(** * Agentless: request helpers and the JSON formatter

    A shallow embedding of [agentless/util/api_requests.py] (the two
    configuration builders, the process-wide OpenAI cooldown, the two request
    executors with their retry policies, the extraction of a server-suggested
    wait) and of [all_repo_structures/_format_json_files.py] (the exit status
    of the formatter), followed by the properties established about them.

    Conventions of the embedding.
    - Python values are the JSON-like universe [PyVal]; a [dict] is an
      association list in insertion order, as Python keeps it.
    - Python [float]s that measure time are rationals ([Q]) next to [inf]
      and [nan]; the rounding of binary64 is not modelled.
    - Text is ASCII ([string]).
    - Effects (the clock, [time.sleep], the module-level timestamp, provider
      calls, log records, the caller's configuration object) live in a state
      and exception monad [M] over [World]. *)

From Stdlib Require Import ZArith QArith Lqa Lia List String Ascii Bool.
From Stdlib Require Import Qabs Permutation Sorted.
Import ListNotations.

Set Implicit Arguments.
Set Warnings "-register-all".

(* ===================================================================== *)
(** * Python values                                                       *)
(* ===================================================================== *)

Module Py.

(** A Python [float]: a finite value, an infinity or [nan]. *)
Inductive PyFloat : Type :=
| Fin (q : Q)
| Inf (negative : bool)
| NaN.

Inductive PyVal : Type :=
| VNone
| VBool (b : bool)
| VInt (z : Z)
| VFloat (f : PyFloat)
| VStr (s : string)
| VList (l : list PyVal)
| VDict (d : list (string * PyVal)).

Definition PyDict : Type := list (string * PyVal).

(** [d.get(k)] *)
Fixpoint dict_get (d : PyDict) (k : string) : option PyVal :=
  match d with
  | [] => None
  | (k', v) :: d' => if String.eqb k' k then Some v else dict_get d' k
  end.

(** [d[k] = v]: an existing key keeps its place, a new key goes last. *)
Fixpoint dict_set (d : PyDict) (k : string) (v : PyVal) : PyDict :=
  match d with
  | [] => [(k, v)]
  | (k', v') :: d' =>
      if String.eqb k' k then (k', v) :: d' else (k', v') :: dict_set d' k v
  end.

Definition Qeqb0 (q : Q) : bool := Z.eqb (Qnum q) 0.

(** Truth value of an object, as [if x:] and [x or y] test it. *)
Definition truthy (v : PyVal) : bool :=
  match v with
  | VNone => false
  | VBool b => b
  | VInt z => negb (Z.eqb z 0)
  | VFloat (Fin q) => negb (Qeqb0 q)
  | VFloat _ => true
  | VStr s => negb (String.eqb s EmptyString)
  | VList l => match l with [] => false | _ => true end
  | VDict d => match d with [] => false | _ => true end
  end.

(** [x or y] on the results of two [dict.get] calls ([None] when absent). *)
Definition py_or (x y : option PyVal) : PyVal :=
  match x with
  | Some v => if truthy v then v else match y with Some u => u | None => VNone end
  | None => match y with Some u => u | None => VNone end
  end.

End Py.
Export Py.

(* ===================================================================== *)
(** * Configuration builders                                              *)
(* ===================================================================== *)

Module Builders.

(** [message: Union[str, list]], told apart by [isinstance(message, list)]. *)
Inductive Prompt : Type :=
| PStr (s : string)
| PList (l : list PyVal).

Definition role_content (role : string) (content : PyVal) : PyVal :=
  VDict [("role"%string, VStr role); ("content"%string, content)].

Definition default_system_message : string := "You are a helpful assistant.".

Definition create_chatgpt_config
    (message : Prompt) (max_tokens : Z) (temperature : PyVal) (batch_size : Z)
    (system_message : string) (model : string) (reasoning_effort : string)
    : PyDict :=
  match message with
  | PList l =>
      [ ("model"%string, VStr model);
        ("max_completion_tokens"%string, VInt max_tokens);
        ("n"%string, VInt batch_size);
        ("reasoning_effort"%string, VStr reasoning_effort);
        ("messages"%string,
          VList ([role_content "system" (VStr system_message)] ++ l)) ]
  | PStr s =>
      [ ("model"%string, VStr model);
        ("max_completion_tokens"%string, VInt max_tokens);
        ("n"%string, VInt batch_size);
        ("reasoning_effort"%string, VStr reasoning_effort);
        ("messages"%string,
          VList [ role_content "system" (VStr system_message);
                  role_content "user" (VStr s) ]) ]
  end.

(** The text block [{"type": "text", "text": message}]. *)
Definition text_block (s : string) : PyVal :=
  VDict [("type"%string, VStr "text"); ("text"%string, VStr s)].

Definition create_anthropic_config
    (message : Prompt) (max_tokens : Z) (temperature : PyVal) (batch_size : Z)
    (system_message : string) (model : string) (tools : option (list PyVal))
    : PyDict :=
  let config :=
    match message with
    | PList l =>
        [ ("model"%string, VStr model);
          ("temperature"%string, temperature);
          ("max_tokens"%string, VInt max_tokens);
          ("messages"%string, VList l) ]
    | PStr s =>
        [ ("model"%string, VStr model);
          ("temperature"%string, temperature);
          ("max_tokens"%string, VInt max_tokens);
          ("messages"%string,
            VList [ role_content "user" (VList [text_block s]) ]) ]
    end in
  match tools with
  | Some t => if truthy (VList t) then dict_set config "tools" (VList t) else config
  | None => config
  end.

What the task asks: Pull every line with the string "Definition" from the data above.

Result of the task:
Definition PyDict : Type := list (string * PyVal).
Definition Qeqb0 (q : Q) : bool := Z.eqb (Qnum q) 0.
Definition truthy (v : PyVal) : bool :=
Definition py_or (x y : option PyVal) : PyVal :=
Definition role_content (role : string) (content : PyVal) : PyVal :=
Definition default_system_message : string := "You are a helpful assistant.".
Definition create_chatgpt_config
Definition text_block (s : string) : PyVal :=
Definition create_anthropic_config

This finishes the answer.